**Exercise prompt:** Copy out exactly the lines below that run from the one holding "(* ===== verification/Download.v ===== *)" to the one holding "Abbreviation memory := (gmap Z Z).", keeping both of those lines and no others.

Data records
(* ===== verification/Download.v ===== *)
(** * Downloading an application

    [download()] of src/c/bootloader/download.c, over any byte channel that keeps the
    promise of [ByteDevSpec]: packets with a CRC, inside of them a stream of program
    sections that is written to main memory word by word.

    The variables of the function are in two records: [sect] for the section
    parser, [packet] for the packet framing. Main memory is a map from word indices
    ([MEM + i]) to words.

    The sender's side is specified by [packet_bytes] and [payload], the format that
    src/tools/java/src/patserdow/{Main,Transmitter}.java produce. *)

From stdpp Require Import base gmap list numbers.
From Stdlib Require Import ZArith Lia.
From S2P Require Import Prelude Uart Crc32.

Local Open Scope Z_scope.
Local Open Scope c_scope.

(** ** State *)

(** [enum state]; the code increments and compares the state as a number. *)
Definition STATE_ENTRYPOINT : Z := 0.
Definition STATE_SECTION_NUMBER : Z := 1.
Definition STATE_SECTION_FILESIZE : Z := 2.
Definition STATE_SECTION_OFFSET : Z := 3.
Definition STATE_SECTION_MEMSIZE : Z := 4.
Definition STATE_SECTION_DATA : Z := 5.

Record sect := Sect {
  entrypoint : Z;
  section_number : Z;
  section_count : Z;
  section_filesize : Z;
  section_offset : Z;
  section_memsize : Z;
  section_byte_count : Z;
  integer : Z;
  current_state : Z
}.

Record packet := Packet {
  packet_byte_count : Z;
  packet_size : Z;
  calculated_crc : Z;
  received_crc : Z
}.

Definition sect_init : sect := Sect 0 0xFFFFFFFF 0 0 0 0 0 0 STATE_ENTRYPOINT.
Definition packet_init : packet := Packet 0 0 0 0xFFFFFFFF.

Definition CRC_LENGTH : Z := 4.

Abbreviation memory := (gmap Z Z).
--
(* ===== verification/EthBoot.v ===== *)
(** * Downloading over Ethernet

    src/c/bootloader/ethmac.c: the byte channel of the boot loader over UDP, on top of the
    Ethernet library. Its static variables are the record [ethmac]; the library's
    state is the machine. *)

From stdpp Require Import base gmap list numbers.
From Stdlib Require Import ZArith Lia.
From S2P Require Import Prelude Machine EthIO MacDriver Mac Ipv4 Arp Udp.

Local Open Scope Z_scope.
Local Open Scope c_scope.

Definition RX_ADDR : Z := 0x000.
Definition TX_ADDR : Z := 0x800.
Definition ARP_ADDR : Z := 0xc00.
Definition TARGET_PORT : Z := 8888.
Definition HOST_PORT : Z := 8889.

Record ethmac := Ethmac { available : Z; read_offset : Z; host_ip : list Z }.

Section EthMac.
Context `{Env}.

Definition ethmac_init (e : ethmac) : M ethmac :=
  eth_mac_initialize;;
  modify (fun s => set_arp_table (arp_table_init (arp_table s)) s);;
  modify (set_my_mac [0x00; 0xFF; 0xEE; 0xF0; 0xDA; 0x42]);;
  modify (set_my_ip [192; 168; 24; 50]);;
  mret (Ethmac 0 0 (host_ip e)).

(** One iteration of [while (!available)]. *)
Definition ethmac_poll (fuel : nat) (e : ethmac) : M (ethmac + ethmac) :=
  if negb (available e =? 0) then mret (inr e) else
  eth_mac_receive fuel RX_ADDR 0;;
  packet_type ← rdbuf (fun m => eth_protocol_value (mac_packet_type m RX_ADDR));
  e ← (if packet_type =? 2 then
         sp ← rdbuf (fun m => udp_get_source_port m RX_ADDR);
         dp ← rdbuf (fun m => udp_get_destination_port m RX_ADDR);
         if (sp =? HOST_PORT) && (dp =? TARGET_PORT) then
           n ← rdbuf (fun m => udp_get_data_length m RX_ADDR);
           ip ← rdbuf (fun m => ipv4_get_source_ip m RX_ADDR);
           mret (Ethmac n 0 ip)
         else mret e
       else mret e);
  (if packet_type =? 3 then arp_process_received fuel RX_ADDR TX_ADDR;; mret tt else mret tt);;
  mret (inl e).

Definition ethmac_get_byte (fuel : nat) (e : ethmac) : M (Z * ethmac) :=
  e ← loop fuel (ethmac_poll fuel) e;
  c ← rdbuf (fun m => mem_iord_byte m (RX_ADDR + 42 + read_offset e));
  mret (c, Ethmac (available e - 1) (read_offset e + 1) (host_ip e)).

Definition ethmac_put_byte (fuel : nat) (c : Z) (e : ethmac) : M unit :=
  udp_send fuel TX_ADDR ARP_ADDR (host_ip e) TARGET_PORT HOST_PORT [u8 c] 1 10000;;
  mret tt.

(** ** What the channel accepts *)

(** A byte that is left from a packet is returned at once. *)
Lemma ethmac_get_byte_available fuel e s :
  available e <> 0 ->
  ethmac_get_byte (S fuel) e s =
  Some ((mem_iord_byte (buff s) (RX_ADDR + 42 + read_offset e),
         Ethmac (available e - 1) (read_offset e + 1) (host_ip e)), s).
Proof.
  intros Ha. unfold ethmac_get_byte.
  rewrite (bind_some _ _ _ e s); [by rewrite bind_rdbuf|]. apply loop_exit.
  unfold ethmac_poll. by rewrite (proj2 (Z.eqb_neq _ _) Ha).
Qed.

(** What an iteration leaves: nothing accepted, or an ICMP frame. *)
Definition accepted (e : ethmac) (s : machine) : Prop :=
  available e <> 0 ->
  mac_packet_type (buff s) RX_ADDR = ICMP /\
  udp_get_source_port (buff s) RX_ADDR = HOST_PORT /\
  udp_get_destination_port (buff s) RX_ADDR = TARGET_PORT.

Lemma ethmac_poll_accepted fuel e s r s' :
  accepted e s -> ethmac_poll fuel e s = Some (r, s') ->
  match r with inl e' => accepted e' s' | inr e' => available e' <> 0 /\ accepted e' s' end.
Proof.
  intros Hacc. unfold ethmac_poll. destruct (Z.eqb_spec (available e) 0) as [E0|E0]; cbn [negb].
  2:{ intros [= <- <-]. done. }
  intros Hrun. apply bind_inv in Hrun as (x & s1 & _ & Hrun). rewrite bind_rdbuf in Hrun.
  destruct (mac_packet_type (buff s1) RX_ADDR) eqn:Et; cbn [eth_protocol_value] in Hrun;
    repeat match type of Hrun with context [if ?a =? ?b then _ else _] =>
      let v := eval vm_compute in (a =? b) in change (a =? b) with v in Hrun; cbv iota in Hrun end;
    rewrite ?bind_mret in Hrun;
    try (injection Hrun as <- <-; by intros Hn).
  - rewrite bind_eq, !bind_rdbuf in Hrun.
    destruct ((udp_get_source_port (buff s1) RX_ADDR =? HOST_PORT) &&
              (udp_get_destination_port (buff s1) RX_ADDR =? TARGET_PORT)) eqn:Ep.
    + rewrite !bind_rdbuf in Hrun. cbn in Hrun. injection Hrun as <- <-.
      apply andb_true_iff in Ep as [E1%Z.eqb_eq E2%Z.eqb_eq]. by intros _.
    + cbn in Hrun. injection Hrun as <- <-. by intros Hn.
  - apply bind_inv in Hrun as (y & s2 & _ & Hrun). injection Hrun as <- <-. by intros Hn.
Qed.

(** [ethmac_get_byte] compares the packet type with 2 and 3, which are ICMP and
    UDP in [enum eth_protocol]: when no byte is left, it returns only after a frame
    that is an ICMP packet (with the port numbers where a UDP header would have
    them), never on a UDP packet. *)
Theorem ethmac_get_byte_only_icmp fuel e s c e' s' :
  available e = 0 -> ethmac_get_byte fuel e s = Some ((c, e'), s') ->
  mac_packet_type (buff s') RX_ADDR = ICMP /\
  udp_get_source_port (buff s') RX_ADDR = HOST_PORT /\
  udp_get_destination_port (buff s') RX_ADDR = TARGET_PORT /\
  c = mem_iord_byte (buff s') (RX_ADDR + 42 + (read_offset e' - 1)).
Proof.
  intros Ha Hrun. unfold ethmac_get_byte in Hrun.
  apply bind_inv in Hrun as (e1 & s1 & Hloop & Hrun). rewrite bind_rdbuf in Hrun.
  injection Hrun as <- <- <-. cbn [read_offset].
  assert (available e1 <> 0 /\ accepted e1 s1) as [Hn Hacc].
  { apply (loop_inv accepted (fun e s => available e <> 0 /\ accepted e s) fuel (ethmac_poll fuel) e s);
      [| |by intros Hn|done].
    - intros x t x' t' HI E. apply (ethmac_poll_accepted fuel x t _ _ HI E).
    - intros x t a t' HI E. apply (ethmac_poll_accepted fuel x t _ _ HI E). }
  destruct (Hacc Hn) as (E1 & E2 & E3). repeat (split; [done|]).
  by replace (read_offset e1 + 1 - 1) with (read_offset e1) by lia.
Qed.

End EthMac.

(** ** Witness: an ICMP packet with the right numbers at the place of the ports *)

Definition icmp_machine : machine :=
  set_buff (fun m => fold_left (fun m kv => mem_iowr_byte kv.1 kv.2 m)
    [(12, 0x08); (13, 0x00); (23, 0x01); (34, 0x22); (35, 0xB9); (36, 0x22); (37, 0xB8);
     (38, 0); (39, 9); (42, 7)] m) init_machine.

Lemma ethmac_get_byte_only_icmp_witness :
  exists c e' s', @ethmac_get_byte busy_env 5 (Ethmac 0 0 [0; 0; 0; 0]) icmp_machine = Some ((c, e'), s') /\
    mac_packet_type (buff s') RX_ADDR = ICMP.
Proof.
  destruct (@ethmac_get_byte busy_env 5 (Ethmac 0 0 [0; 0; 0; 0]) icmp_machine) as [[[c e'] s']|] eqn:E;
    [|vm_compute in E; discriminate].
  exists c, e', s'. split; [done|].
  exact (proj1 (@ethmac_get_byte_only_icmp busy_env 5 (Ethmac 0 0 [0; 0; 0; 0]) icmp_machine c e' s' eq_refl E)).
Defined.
---
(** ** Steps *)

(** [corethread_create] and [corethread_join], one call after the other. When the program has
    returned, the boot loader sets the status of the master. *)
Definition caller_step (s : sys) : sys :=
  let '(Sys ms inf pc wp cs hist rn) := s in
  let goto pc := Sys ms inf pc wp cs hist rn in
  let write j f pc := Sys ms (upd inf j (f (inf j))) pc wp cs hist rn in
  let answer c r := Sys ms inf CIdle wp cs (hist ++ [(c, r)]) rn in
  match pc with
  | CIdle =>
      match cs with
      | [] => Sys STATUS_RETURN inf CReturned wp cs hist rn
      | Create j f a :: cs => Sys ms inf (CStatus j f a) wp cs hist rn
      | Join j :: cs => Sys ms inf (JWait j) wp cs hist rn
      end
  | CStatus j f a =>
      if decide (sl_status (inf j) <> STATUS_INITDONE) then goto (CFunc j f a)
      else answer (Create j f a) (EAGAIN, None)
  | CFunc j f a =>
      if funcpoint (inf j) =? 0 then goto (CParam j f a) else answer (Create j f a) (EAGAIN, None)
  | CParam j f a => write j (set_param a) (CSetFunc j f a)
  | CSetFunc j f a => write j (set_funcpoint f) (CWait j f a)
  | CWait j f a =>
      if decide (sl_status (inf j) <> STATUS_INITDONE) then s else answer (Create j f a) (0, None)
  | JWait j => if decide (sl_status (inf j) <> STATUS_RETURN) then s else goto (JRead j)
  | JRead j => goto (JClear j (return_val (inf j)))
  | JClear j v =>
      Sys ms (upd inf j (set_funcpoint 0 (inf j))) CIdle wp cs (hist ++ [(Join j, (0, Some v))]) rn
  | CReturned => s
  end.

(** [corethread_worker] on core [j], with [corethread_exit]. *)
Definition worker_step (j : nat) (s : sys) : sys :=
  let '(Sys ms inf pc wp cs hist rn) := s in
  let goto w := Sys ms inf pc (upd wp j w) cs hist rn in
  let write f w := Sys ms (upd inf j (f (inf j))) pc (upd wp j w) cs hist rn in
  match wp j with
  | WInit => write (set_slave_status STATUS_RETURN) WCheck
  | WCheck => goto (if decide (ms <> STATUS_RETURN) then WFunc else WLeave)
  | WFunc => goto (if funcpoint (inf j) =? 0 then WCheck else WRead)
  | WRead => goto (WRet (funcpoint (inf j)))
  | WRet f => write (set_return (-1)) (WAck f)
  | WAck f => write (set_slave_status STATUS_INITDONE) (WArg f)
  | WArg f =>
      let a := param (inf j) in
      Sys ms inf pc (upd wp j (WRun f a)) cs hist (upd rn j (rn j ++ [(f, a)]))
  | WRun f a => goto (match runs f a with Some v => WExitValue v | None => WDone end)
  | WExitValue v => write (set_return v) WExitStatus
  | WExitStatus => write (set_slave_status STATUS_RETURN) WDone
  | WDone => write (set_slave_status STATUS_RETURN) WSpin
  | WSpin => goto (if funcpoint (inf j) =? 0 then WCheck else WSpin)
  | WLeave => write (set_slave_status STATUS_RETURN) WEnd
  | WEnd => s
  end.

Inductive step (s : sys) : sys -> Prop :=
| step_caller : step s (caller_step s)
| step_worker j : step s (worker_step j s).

**Exercise answer:**
(* ===== verification/Download.v ===== *)
(** * Downloading an application

    [download()] of src/c/bootloader/download.c, over any byte channel that keeps the
    promise of [ByteDevSpec]: packets with a CRC, inside of them a stream of program
    sections that is written to main memory word by word.

    The variables of the function are in two records: [sect] for the section
    parser, [packet] for the packet framing. Main memory is a map from word indices
    ([MEM + i]) to words.

    The sender's side is specified by [packet_bytes] and [payload], the format that
    src/tools/java/src/patserdow/{Main,Transmitter}.java produce. *)

From stdpp Require Import base gmap list numbers.
From Stdlib Require Import ZArith Lia.
From S2P Require Import Prelude Uart Crc32.

Local Open Scope Z_scope.
Local Open Scope c_scope.

(** ** State *)

(** [enum state]; the code increments and compares the state as a number. *)
Definition STATE_ENTRYPOINT : Z := 0.
Definition STATE_SECTION_NUMBER : Z := 1.
Definition STATE_SECTION_FILESIZE : Z := 2.
Definition STATE_SECTION_OFFSET : Z := 3.
Definition STATE_SECTION_MEMSIZE : Z := 4.
Definition STATE_SECTION_DATA : Z := 5.

Record sect := Sect {
  entrypoint : Z;
  section_number : Z;
  section_count : Z;
  section_filesize : Z;
  section_offset : Z;
  section_memsize : Z;
  section_byte_count : Z;
  integer : Z;
  current_state : Z
}.

Record packet := Packet {
  packet_byte_count : Z;
  packet_size : Z;
  calculated_crc : Z;
  received_crc : Z
}.

Definition sect_init : sect := Sect 0 0xFFFFFFFF 0 0 0 0 0 0 STATE_ENTRYPOINT.
Definition packet_init : packet := Packet 0 0 0 0xFFFFFFFF.

Definition CRC_LENGTH : Z := 4.

Abbreviation memory := (gmap Z Z).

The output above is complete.